14. jantung

665 53 3
                                    

jantungku kini terasa lebih sakit. ia berdegup cepat seakan-akan aku berlari kencang. namun rasanya lebih seperti memberikanku pelajaran. tentang lari dari cinta, dan kenyataan bahwa aku masih mencintainya, naas benar nasibku.

di parkiran aku hanya diam sambil menegak obat. mungkinkah aku akan ebrakhir disini, mayatku akan membusuk hingga semua orang akan menemukanku karena bau .

Dan yang kulakukan hanyalah menangis.aku berubah menjadi orang paling bodoh sedunia.
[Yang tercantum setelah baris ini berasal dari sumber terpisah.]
Lemma add_table_ok σ D T K ext pd i :
  vm_ok σ D T K ext → pd ∈ D → ix i → (pd, i) ∉ T →
  (present (tw (vm_mem σ) pd i) = true → user (tw (vm_mem σ) pd i) = false →
     paging_entry_addr (tw (vm_mem σ) pd i) ∈ K) →
  (∀ f, own (vm_mem σ) (OwnPt pd i) = Some f → mframe σ f ∧ total (vm_mem σ) D T K ext f = 1) →
  (∀ pt j f, own (vm_mem σ) (OwnPt pd i) = Some pt → ix j → own (vm_mem σ) (OwnPage pd i j) = Some f →
     mframe σ f ∧ private_writable (tw (vm_mem σ) pt j) = false ∧ mapped_readonly (vm_mem σ) T f) →
  (∀ pt j, own (vm_mem σ) (OwnPt pd i) = Some pt → ix j → present (tw (vm_mem σ) pt j) = true →
     cow (tw (vm_mem σ) pt j) = true →
     holds_page (tw (vm_mem σ) pt j) = true ∧ shared (tw (vm_mem σ) pt j) = false) →
  (∀ f, table_refs (vm_mem σ) (pd, i) f <= ext f) →
  vm_ok σ D ((pd, i) :: T) K (λ f, ext f - table_refs (vm_mem σ) (pd, i) f).
Proof.
  intros OK Hd Hi Hn Hk Hpt Hpg Hc Hx.
  assert (∀ f, total (vm_mem σ) D ((pd, i) :: T) K (λ f, ext f - table_refs (vm_mem σ) (pd, i) f) f =
    total (vm_mem σ) D T K ext f) as Htt.
  { intros f. unfold total. rewrite owners_cons_table. unfold table_refs. lia. }
  assert (∀ pd' i', (pd', i') ∈ (pd, i) :: T → (pd', i') = (pd, i) ∨ (pd', i') ∈ T) as Hin
    by (intros *; by rewrite elem_of_cons).
  split; try by destruct OK.
  - intros f. specialize (Hx f). lia.
  - apply NoDup_cons. split; [done|by destruct OK].
  - intros pd' i' [[= -> ->]|Ht]%Hin; [done|by apply (vo_TD _ _ _ _ _ _ _ OK)].
  - intros pd' Hd'. rewrite Htt. by apply (vo_pd _ _ _ _ _ _ _ OK).
  - intros f Hf. rewrite Htt. by apply (vo_K _ _ _ _ _ _ _ OK).
  - intros pd' i' [[= -> ->]|Ht]%Hin; [done|by apply (vo_kdir _ _ _ _ _ _ _ OK)].
  - intros pd' i' f [[= -> ->]|Ht]%Hin; rewrite Htt; [auto|by apply (vo_pt _ _ _ _ _ _ _ OK)].
  - intros pd' i' j f [[= -> ->]|Ht]%Hin Hj E; [|by apply (vo_page _ _ _ _ _ _ _ OK pd' i' j)].
    destruct (proj1 (own_page _ _ _ _ _) E) as (pt & Ep & _). by apply (Hpg pt j).
  - intros pd' i' j f [[= -> ->]|Ht]%Hin Hj E Hp.
    { exfalso. destruct (Hpg f j (paging_entry_addr (tw (vm_mem σ) f j)) E Hj) as (_ & Hx' & _);
        [|congruence]. rewrite (own_page_at _ _ _ _ f) by done. by rewrite (private_writable_holds _ Hp). }
    set (g := paging_entry_addr (tw (vm_mem σ) f j)).
    pose proof (vo_excl _ _ _ _ _ _ _ OK pd' i' j f Ht Hj E Hp) as H1. fold g in H1.
    assert (own (vm_mem σ) (OwnPage pd' i' j) = Some g) as Eg.
    { rewrite (own_page_at _ _ _ _ f) by done. by rewrite (private_writable_holds _ Hp). }
    rewrite owners_cons_table, H1. rewrite countp_zero; [done|]. intros o Ho Eo.
    assert (1 <= table_refs (vm_mem σ) (pd, i) g) as Hg
      by (by apply (countp_pos (λ o, own (vm_mem σ) o = Some g) o)).
    unfold table_keys in Ho. apply elem_of_cons in Ho as [->|(k & Hk' & ->)%elem_of_page_keys].
    + destruct (Hpt g Eo) as [_ Ht1]. unfold total in Ht1. specialize (Hx g).
      pose proof (ind_range (g ∈ K)). lia.
    + destruct (proj1 (own_page _ _ _ _ _) Eo) as (pt & Ep & _).
      destruct (Hpg pt k g Ep Hk' Eo) as (_ & _ & pd2 & i2 & j2 & pt2 & Ht2 & Hj2 & Ep2 & Eg2 & Hnp).
      assert (OwnPage pd' i' j = OwnPage pd2 i2 j2) as [= <- <- <-].
      { eapply (owners_unique (vm_mem σ) D T g); rewrite ?elem_of_keys; try done. lia. }
      congruence.
  - intros pd' i' j f [[= -> ->]|Ht]%Hin Hj E; [by apply Hc|by apply (vo_cow _ _ _ _ _ _ _ OK pd' i')].
  - intros f Hff. rewrite Htt. by apply (vo_counts _ _ _ _ _ _ _ OK).
Qed.
End steps.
Mulutku terasa kelu setelah melemparkan makian pada pria yang kucintai.

"Cemara"

Suara Matahari membuatku membuka mata, setengah mati aku menahan rasa sakit di dadaku. tatapan pria itu melihat ke arahku dengann cemas. ada rasa syukur Matahari mendapatiku sebelum ajdi mayat.

namun mengapa harus disituasi seperti ini? situasi dimana aku tidak dapat bergerak dengan bebas dan seakan-akan aku membutuhkan pertolongannya

Matahari menggendongku masuk ke dalam mobil, mengantarku ke rumah sakit. tanpa banyak bicara, sesekali tangan pria itu meraba keningku.
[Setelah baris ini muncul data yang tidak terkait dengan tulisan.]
Lemma map_table_spec σ D T K ext pd i j fl :
  vm_ok σ D T K ext → (pd, i) ∈ T → ix j → user fl = true →
  match map_table σ (kv pd) i j fl with
  | inl σ' => vm_ok σ' D T K ext ∧ vm_mem σ' = vm_mem σ ∧ same_managed σ σ'
  | inr (p, σ') => ∃ pt, p = kv pt ∧ table_found σ σ' D T K ext pd i pt
  end.
Proof.
  intros OK Ht Hj Hfl. unfold map_table. rewrite !has_user, !has_present, Hfl.
  destruct (pd_frame _ _ _ _ _ _ _ OK Ht) as (Hpd & Hd & Hi).
  fold (tw (vm_mem σ) pd i). set (pde := tw (vm_mem σ) pd i).
  destruct (present pde) eqn:Hp; cbn [negb andb]; [destruct (user pde) eqn:Hu; cbn [negb]|].
  - (* the table is there *)
    assert (own (vm_mem σ) (OwnPt pd i) = Some (paging_entry_addr pde)) as Hown.
    { apply own_pt. fold pde. by rewrite entry_is_user_eq, Hp, Hu. }
    rewrite phys_ptr_frame by (by eapply pt_frame). rewrite !has_present, !has_user.
    destruct (present (tbl_get _ _ _) && negb _) eqn:Hk; [done|].
    exists (paging_entry_addr pde). split; [done|].
    assert (pde |u PG_USER = pde) as Hor.
    { apply Z.bits_inj'. intros n Hn. rewrite Z.lor_spec.
      destruct (decide (n = 2)) as [->|]; [change (Z.testbit pde 2) with (user pde); by rewrite Hu|].
      change PG_USER with (2 ^ 2). rewrite Z.pow2_bits_false by lia. by rewrite orb_false_r. }
    rewrite Hor.
    assert (∀ f k, frame f → ix k → tw (tbl_set (vm_mem σ) (kv pd) i pde) f k = tw (vm_mem σ) f k) as Hsame.
    { intros f k Hf Hk'. rewrite tw_set by (done || apply tw_u32).
      destruct (Z.eqb_spec pd f) as [<-|], (Z.eqb_spec i k) as [<-|]; done. }
    split.
    + apply set_mem_ok; [done|]. split.
      * intros pd' i' Ht'. destruct (pd_frame _ _ _ _ _ _ _ OK Ht') as (? & _ & ?). by apply Hsame.
      * intros pd' i' f k Ht' E Hk'. apply Hsame; [by eapply own_bound|done].
      * intros f k Hf Hk'. apply Hsame; [|done]. by destruct (vo_K _ _ _ _ _ _ _ OK f Hf) as [[? _] _].
    + simpl. by rewrite Hsame.
    + intros pd' i' k Ht' Hk'. destruct (pd_frame _ _ _ _ _ _ _ OK Ht') as (? & _ & ?). unfold walk. simpl.
      rewrite Hsame by done. destruct (present (tw (vm_mem σ) pd' i')) eqn:Hp'; [|done].
      by rewrite Hsame by (done || by eapply pt_frame).
    + intros f Hf Hnf _. apply page_same_set; try done. intros ->. apply Hnf. by left.
    + done.
    + left. right. right. by exists pd, i.
  - (* a kernel table is made private *)
    pose proof (vo_kdir _ _ _ _ _ _ _ OK pd i Ht Hp Hu) as Hk. fold pde in Hk.
    destruct (vo_K _ _ _ _ _ _ _ OK _ Hk) as [[Hkf _] _].
    destruct (pmm_alloc_page σ) as [a σ1] eqn:E. destruct (Z.eqb_spec a 0) as [->|Ha].
    { by rewrite (alloc_fail _ _ _ _ _ _ _ _ OK E). }
    destruct (alloc_free _ _ _ _ _ _ _ OK E Ha) as (OKf & Hmf & Hmanf).
    destruct (alloc_ok _ _ _ _ _ _ _ _ _ OK E Ha) as (_ & [Hfa _] & Hz & Hm & _).
    rewrite !phys_ptr_frame by done. destruct (_ && _); [done|].
    exists a. split; [done|]. fold (user_pde a). rewrite Hm.
    assert (paging_entry_addr pde ≠ a) as Hne.
    { intros Ee. destruct (vo_K _ _ _ _ _ _ _ OK _ Hk). rewrite Ee in *. lia. }
    destruct (copy_table_spec (vm_mem σ) a (paging_entry_addr pde) Hfa Hkf Hne) as [Hc Hs].
    assert (entry_is_user pde = false) as Hnu by by rewrite entry_is_user_eq, Hu, andb_false_r.
    refine (proj2 (fresh_table σ D T K ext pd i a σ1 (copy_table (vm_mem σ) (kv a) (kv (paging_entry_addr pde)))
      OK Ht Hnu E Ha Hs _)).
    intros k Hk'. rewrite Hc by done. unfold walk. fold pde. rewrite Hp, entry_is_user_eq.
    destruct (present (tw (vm_mem σ) (paging_entry_addr pde) k)) eqn:Hpk; [|done].
    by destruct (vo_Kent _ _ _ _ _ _ _ OK _ k Hk Hk' Hpk) as [-> ->].
  - (* a new table *)
    destruct (pmm_alloc_page σ) as [a σ1] eqn:E. destruct (Z.eqb_spec a 0) as [->|Ha].
    { by rewrite (alloc_fail _ _ _ _ _ _ _ _ OK E). }
    destruct (alloc_ok _ _ _ _ _ _ _ _ _ OK E Ha) as (_ & [Hfa _] & Hz & Hm & _).
    rewrite phys_ptr_frame by done. exists a. split; [done|]. fold (user_pde a). rewrite Hm.
    destruct (zero_table_spec (vm_mem σ) a Hfa) as [Hc Hs].
    assert (entry_is_user pde = false) as Hnu by by rewrite entry_is_user_eq, Hp.
    refine (proj2 (fresh_table σ D T K ext pd i a σ1 (zero_table (vm_mem σ) (kv a)) OK Ht Hnu E Ha Hs _)).
    intros k Hk'. rewrite Hc by done. unfold walk. fold pde. by rewrite Hp.
Qed.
"pakai jam tangamu sekarang" perintah Matahari yang terdengar sedang marah ebrcampur cemas.

"jangan atur saya!"

"saya bilang pakai jam tangan mu sekarang" ucap Matahari, membuatku mengaitkan jam tangan yang sempat kulepas tadi. bunyi jam tangan itu seakan-akan alarm kematian. aku saja tak tahan mendengarnya.

Setelah masuk ke ruangan UGD. Mereka langsung tau dari riwayatku harus diantar keman, seakan-akan aku adalah penghuni tetap rumah sakit. dan rukmah sakit adalah rumahku. aroma alkohol menyeruak masuk ke hidung dan membuatku semakin pusing.

mereka menyutikku dengan berbagai obat yang aku tak tahu apa merknya hanya untuk menenangkan jantung yang kini berulah.

"kenapa? kepalamu sakit? saya panggil dokter lagi?" ucap Matahari.

dan sebelum pria itu berteriak mirip orang yang kerasukan seperti di UGD tadi, aku menahan pergelangannya. dia duduk dengan tenang sembari memegang jemariku, seakan-akan itu adalah hal yang apling kubuthkan sekarang.

"Sakit?" Tanya Matahari menatapku. tatapan seperti ia juga merasakan sakitnya.

"lebih baik kamu pergi" ucapku tak ingin ia berlama-lama disini. aku tak ingin ia melihat aku dan Sarwono.

entahlah apa yang kutakutkan, dan kenapa aku harus takut melihat kebersamaanku dengan Sarwono. pria jawa itu adalah tunanganku.

kak Yu adikmu ini mulai gila!

wajahnya, perhatiannya, tatapan cemasnya, belaian lembutnya bahkan dekapannya, aku tak ingin dia pergi kak Yu. aku tak ingin Matahari menyerah untuk mendapatkanku.

astaga! betapa serakahnya aku!.

"tidak, saya akan menemanimu disini" jawaban itu membuatku mengulum senyum. mengenyahkan rasa sakit bekas suntikan yang berkali-kali. dan jawaban itu membuat hatiku hangat.

jawaban yang kusukai.

"terserah"aku membuang muka dan tak ingin ia melihat senyumanku yang tampak licik.

dan kemudian Sarwono masuk dengan wajah cemas. sewajarnya sebagai tunanganku. namun Matahari masih enggan meninggalkan kursinya.aku takut hatinya terluka kak Yu. aku takut Matahari akan menangis dan menyerahkanku secara sukarela pada Sarwono.

"kamu terbiasa tidak makan siang Ra, lihatlah akibatnya" ucap Sarwono, menatap Matahari yang ada disampingku.membuyarkan seluruh imajinasiku.

"siapa Ra?" tanya Sarwono menatap wajah buruk rupa Matahari, tatapan kaget bercampur rasa ingin tahu tergambar di wajah Sarwono.